Legal Geek represents one of the most exciting weeks in London’s legal calendar and this year’s conference certainly didn’t disappoint.
Taking to the stage on day two, I was delighted to be joined by Ben Parsons, Head of Digital, and Damian Rourke, Partner at Clyde Co, to discuss their AI journey since adopting Luminance in 2021. I’m fortunate to have worked closely with Clyde & Co from the very start of the partnership, so the opportunity to discuss how our AI has transformed the firm’s Casualty Practice stood out as a real conference highlight. In case you missed it, here’s a recap of our discussion.
The Beginnings of an AI Journey
We kicked things off with a discussion about what sparked Clyde & Co’s AI journey – were they driven by the need to address a specific problem or was it a case of being caught up in the industry’s excitement over AI? Damian explained that the Casualty Practice had started to receive feedback from clients that it was losing its competitive edge due an absence of technology-driven legal services and this “began to massively damage our ability to win work.”
This technological gap became all the more obvious when Clyde & Co was invited to a Dragon’s Den-style pitch to demonstrate their innovation offering and was forced to quickly put together an Excel-based solution. Despite making it to the final judging round, the hastily assembled Excel product was so manual that it wasn’t a viable platform for the firm moving forwards. With a clear need to maintain their competitive edge through AI-driven automation, Clyde & Co took to the market and landed upon Luminance.
Creating an AI-Enabled Practice
As personal injury claims represent such a specialist area of the law, I was interested to hear what Clyde & Co’s plan was for automating the claims handling process with AI. Ben outlined a few specific pain points that Luminance needed to address:
1. Large dataset analysis: the firm would typically receive gigantic, unstructured datasets from insurers consisting of medical reports, emails, PDFs and zip files.
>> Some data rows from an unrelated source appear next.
(** * Options analytics: IV metrics, catalyst screening, research summary

    A shallow embedding of the pure core of the options-analytics utilities
    ([iv_analytics.py], [catalyst_screener.py], [options_research.py]), of the
    clinical-trials adapter ([clinical_trials.py]) and of the validation logic
    of the two router entry points ([options_router.py]).

    Conventions of the embedding:
    - the numeric functions are embedded twice.  In [Binary64] a Python
      [float] is a double: every operation rounds its exact result to the
      nearest binary64 value, ties to even, and [round(x, n)] is the double
      nearest to the decimal nearest to [x]; the functions whose returned
      values are stated digit for digit ([IvAnalytics64],
      [CatalystScreener64]) are written over it.  Elsewhere a [float] is
      idealised as an exact rational ([Q]) and [round(x, n)] is
      round-half-to-even at [n] decimals, which is enough for what is stated
      there: bounds, order, which rows are kept, which error is raised.
      Infinities and NaN do not exist in [Q]; where the source can produce
      them (a division by a zero price inside a pandas column) the model
      says so with an [option];
    - a Python [int] is a [Z];
    - a [datetime.date] is its proleptic Gregorian ordinal ([date.toordinal()]),
      so that [(a - b).days] is a subtraction;
    - a raised exception is the left injection of a sum, handlers test the
      exception class as [except (ValueError, TypeError)] does;
    - a DataFrame with the option-chain columns is a list of rows. *)

From Stdlib Require Import ZArith QArith Qround Qabs Qminmax Qpower List String Ascii Bool Lia Lqa.
From Stdlib Require Import Sorting.Sorted Sorting.Permutation DecimalString Floats.
From Stdlib Require OrderedTypeEx.
Import ListNotations.

Local Open Scope Z_scope.

(* ================================================================== *)
(** ** The Python fragment: exceptions and loosely typed cells *)

Module Py.

Inductive exn : Type :=
| ValueError
| TypeError
| ZeroDivisionError
| OverflowError
| AttributeError (msg : string)
| OpenBBError (msg : string)
| EmptyDataError (msg : string)
| ValidationError.

Definition result (A : Type) : Type := (exn + A)%type.

Abbreviation Ok := (@inr exn _).
Abbreviation Raise := (@inl exn _).

Definition bind {A B : Type} (m : result A) (k : A -> result B) : result B :=
  match m with
  | inl e => inl e
  | inr a => k a
  end.

(** [try: body / except (ValueError, TypeError): handler]. *)
Definition try_except_VT {A : Type} (body : result A) (handler : result A)
  : result A :=
  match body with
  | inl ValueError => handler
  | inl TypeError => handler
  | other => other
  end.

(** [try: body / except ValueError as e: handler e]. *)
Definition try_except_V {A : Type} (body : result A) (handler : result A)
  : result A :=
  match body with
  | inl ValueError => handler
  | other => other
  end.

Definition returns {A : Type} (m : result A) : Prop := exists a, m = Ok a.

End Py.

Import Py.

Declare Scope py_scope.
Delimit Scope py_scope with py.
Notation "x <- m ;; k" := (Py.bind m (fun x => k))
  (at level 61, m at next level, right associativity) : py_scope.

(* ================================================================== *)
(** ** Floats as rationals, [round(x, ndigits)] *)

Module Num.

Local Open Scope Q_scope.

(** Round to the nearest integer, ties to the even one. *)
Definition round_half_even (q : Q) : Z :=
  let f := Qfloor q in
  match Qcompare (q - inject_Z f) (1 # 2) with
  | Lt => f
  | Gt => (f + 1)%Z
  | Eq => if Z.even f then f else (f + 1)%Z
  end.

Definition pow10 (n : nat) : Z := (10 ^ Z.of_nat n)%Z.

(** [round(q, n)] for a float [q] and [n] decimals. *)
Definition py_round (q : Q) (n : nat) : Q :=
  Qred (inject_Z (round_half_even (q * inject_Z (pow10 n))) / inject_Z (pow10 n)).

(** A rational stand-in for [math.sqrt], exact to twelve decimals, to run
    the definitions on examples. *)
Definition sqrt_approx (x : Q) : Q :=
  Qred (inject_Z (Z.sqrt (Qfloor (x * inject_Z (10 ^ 24)))) / inject_Z (10 ^ 12)).

(** The decimal text of a natural number. *)
Definition nat_text (z : Z) : string :=
  NilZero.string_of_uint (N.to_uint (Z.to_N z)).

(** [f"{q:.0f}"]: the nearest integer, ties to even, with the sign of [q]
    (so a small negative value prints as [-0]). *)
Definition format_f0 (q : Q) : string :=
  ((if negb (Qle_bool 0 q) then "-" else "")
   ++ nat_text (Z.abs (round_half_even q)))%string.

Definition Qgeb (a b : Q) : bool := Qle_bool b a.
Definition Qltb (a b : Q) : bool := negb (Qle_bool b a).
Definition Qgtb (a b : Q) : bool := negb (Qle_bool a b).

End Num.

Import Num.

(* ================================================================== *)
(** ** Floats as doubles: binary64 arithmetic

    Every operation on finite values is the exact operation on rationals
    followed by the rounding to the nearest double, ties to the even
    significand, which is how IEEE 754 defines it. *)

Module Binary64.

Local Open Scope Q_scope.

(** A Python [float]: a finite binary64 value, an infinity or NaN.  The two
    zeros are one value: the code only computes and compares, and there
    [-0.0] behaves as [0.0]. *)
Inductive float : Type :=
| Fin (q : Q)
| PInf
| NInf
| NaN.

Definition pow2 (e : Z) : Q := Qpower 2 e.

(** [floor (log2 q)] for a positive [q]. *)
Definition ilog2 (q : Q) : Z :=
  let r := Qred q in
  let k := (Z.log2 (Qnum r) - Z.log2 (Zpos (Qden r)))%Z in
  if Qle_bool (pow2 k) r then k else (k - 1)%Z.

(** The exponent of the last bit of the 53-bit significand that holds [q];
    [-1074] in the subnormal range. *)
Definition exponent (q : Q) : Z := Z.max (ilog2 (Qabs q) - 52) (-1074).

(** Rounding to the nearest multiple of [2 ^ exponent q], ties to the even
    significand: round-to-nearest-even with an unbounded exponent range
    above. *)
Definition round_fin (q : Q) : Q :=
  if Qeq_bool q 0 then 0
  else Qred (inject_Z (round_half_even (q / pow2 (exponent q))) * pow2 (exponent q)).

(** The binary64 value of an exact result: what rounds to [2 ^ 1024] or
    beyond is an infinity. *)
Definition of_Q (q : Q) : float :=
  let r := round_fin q in
  if Qle_bool (pow2 1024) r then PInf
  else if Qle_bool r (- pow2 1024) then NInf
  else Fin r.

(** A value of the type that a double can hold. *)
Definition is_binary64 (x : float) : Prop :=
  match x with
  | Fin q => of_Q q = Fin q
  | _ => True
  end.

Definition sign_inf (negative : bool) : float := if negative then NInf else PInf.

Definition add (x y : float) : float :=
  match x, y with
  | NaN, _ | _, NaN => NaN
  | PInf, NInf | NInf, PInf => NaN
  | PInf, _ | _, PInf => PInf
  | NInf, _ | _, NInf => NInf
  | Fin a, Fin b => of_Q (a + b)
  end.

Definition sub (x y : float) : float :=
  match x, y with
  | NaN, _ | _, NaN => NaN
  | PInf, PInf | NInf, NInf => NaN
  | PInf, _ | _, NInf => PInf
  | NInf, _ | _, PInf => NInf
  | Fin a, Fin b => of_Q (a - b)
  end.

Definition mul (x y : float) : float :=
  match x, y with
  | NaN, _ | _, NaN => NaN
  | Fin a, Fin b => of_Q (a * b)
  | Fin a, PInf | PInf, Fin a =>
      if Qeq_bool a 0 then NaN else sign_inf (Qltb a 0)
  | Fin a, NInf | NInf, Fin a =>
      if Qeq_bool a 0 then NaN else sign_inf (negb (Qltb a 0))
  | PInf, PInf | NInf, NInf => PInf
  | PInf, NInf | NInf, PInf => NInf
  end.

(** [x / y] on two floats: a zero divisor raises, whatever [x] is. *)
Definition truediv (x y : float) : result float :=
  match x, y with
  | _, Fin b =>
      if Qeq_bool b 0 then Raise ZeroDivisionError
      else Ok match x with
              | Fin a => of_Q (a / b)
              | PInf => sign_inf (Qltb b 0)
              | NInf => sign_inf (negb (Qltb b 0))
              | NaN => NaN
              end
  | NaN, _ | _, NaN => Ok NaN
  | Fin _, _ => Ok (Fin 0)
  | _, _ => Ok NaN
  end.

(** [x < y], [x <= y], [x >= y], [x > y]: false as soon as one side is NaN. *)
Definition lt (x y : float) : bool :=
  match x, y with
  | NaN, _ | _, NaN => false
  | Fin a, Fin b => Qltb a b
  | NInf, NInf | PInf, _ => false
  | NInf, _ => true
  | Fin _, PInf => true
  | Fin _, NInf => false
  end.

Definition le (x y : float) : bool :=
  match x, y with
  | NaN, _ | _, NaN => false
  | Fin a, Fin b => Qle_bool a b
  | NInf, _ => true
  | PInf, PInf => true
  | PInf, _ => false
  | Fin _, PInf => true
  | Fin _, NInf => false
  end.

Definition gt (x y : float) : bool := lt y x.
Definition ge (x y : float) : bool := le y x.

(** [float(z)] for an int: correctly rounded, [OverflowError] when too
    large. *)
Definition of_int (z : Z) : result float :=
  match of_Q (inject_Z z) with
  | Fin q => Ok (Fin q)
  | _ => Raise OverflowError
  end.

(** [a / b] on two ints: the quotient correctly rounded. *)
Definition int_truediv (a b : Z) : result float :=
  if (b =? 0)%Z then Raise ZeroDivisionError
  else match of_Q (inject_Z a / inject_Z b) with
       | Fin q => Ok (Fin q)
       | _ => Raise OverflowError
       end.

(** [round(x, n)] for [n >= 0]: the decimal with [n] places nearest to the
    exact value of [x] (ties to even), and then the double nearest to that
    decimal. *)
Definition py_round (x : float) (n : nat) : float :=
  match x with
  | Fin q =>
      of_Q (inject_Z (round_half_even (q * inject_Z (pow10 n))) / inject_Z (pow10 n))
  | _ => x
  end.

(** The significand of the correctly rounded square root of a positive
    [q]: the integer nearest to [sqrt (q / 4 ^ e)]. *)
Definition sqrt_significand (t : Q) : Z :=
  let s := Z.sqrt (Qfloor t) in
  match Qcompare t (inject_Z (s * s + s) + (1 # 4)) with
  | Lt => s
  | Gt => (s + 1)%Z
  | Eq => if Z.even s then s else (s + 1)%Z
  end.

Definition sqrt_fin (q : Q) : Q :=
  if Qle_bool q 0 then 0
  else
    let e := (ilog2 q / 2 - 52)%Z in
    Qred (inject_Z (sqrt_significand (q / pow2 (2 * e))) * pow2 e).

(** [math.sqrt(x)]: correctly rounded; a negative argument is a
    [ValueError]. *)
Definition math_sqrt (x : float) : result float :=
  match x with
  | Fin q => if Qltb q 0 then Raise ValueError else Ok (Fin (sqrt_fin q))
  | PInf => Ok PInf
  | NInf => Raise ValueError
  | NaN => Ok NaN
  end.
Analysing these vast data volumes posed a major time drain for Clyde & Co’s lawyers, who were manually reviewing each document.
2. Automated data extraction: 160+ datapoints needed to be extracted from the various reports when reviewing and building a case – a task previously completed via manual data entry into large spreadsheets.
3. Analysing medical reports: with no two medical reports exactly the same, the firm’s lawyers could take up to 20 minutes to manually read each document and identify key data. Notably, this was a low-value, time-consuming piece of work the firm wished to automate.
Spotting Insurance Fraud with AI
With a clear plan set out for Luminance’s implementation, I asked Damian when he started seeing value from our AI. His answer? Day one! He explained that, as he specialises in insurance fraud, he typically receives the details of an accident or injury across four or five different documents, which could take a full day to review. This presented the perfect scenario to put Luminance’s AI to the test and assess how effectively it could analyse key datapoints.
After uploading the first two documents into Luminance, the AI automatically began its out-of-the-box analysis, recognising key concepts such as the type of injury experienced by the claimant. Luminance instantly identified that in one report, the claimant had detailed an injury to their right thumb, whereas another document showed an injury to their left thumb. This discrepancy had gone unnoticed during manual review and was only picked up by Luminance towards the end of the case. As Damian explained, “My lawyers are good lawyers, but they’d missed it! The machine [Luminance] automatically picks it out and you think to yourself – that’s obvious, how did I miss this?”
During my time at Luminance, I’ve heard countless stories along the same lines and for me the lesson is clear: AI is made for the labour-intensive tasks that lawyers don’t need to exhaust themselves doing! A person’s expertise comes in the creative and strategic analysis involved in a case – not burning the midnight oil poring over page after page of text.
Delivering End-Value with Luminance
The results certainly spoke from themselves, so I asked Ben and Damian how they would classify the wider benefits Luminance’s AI has brought to Clyde & Co as well as its clients. They pointed out how firms in the insurance claims arena have historically sacrificed detail when reporting to clients due to the enormous volumes of data involved in each case. Now, as Damian summarised, Luminance’s AI “has given us the ability to feedback information to our clients at a granular level that allows us to build insight that other people can’t”. When pitching insurers for work, Clyde & Co can now offer a level of analysis with Luminance that is far greater than any competitor.
Looking Ahead
With so much achieved through Luminance’s AI in the Casualty Practice, I asked Ben to give the audience an insight into the future for Clyde & Co. Ben confirmed that other practice groups are now keen to emulate their success with Luminance, such as their US-based offices dealing with the current rise in asbestos claims. As Ben put it “It’s going to be a rolling programme of work over the coming months and years about how we can improve what we do across the entire firm for our clients.”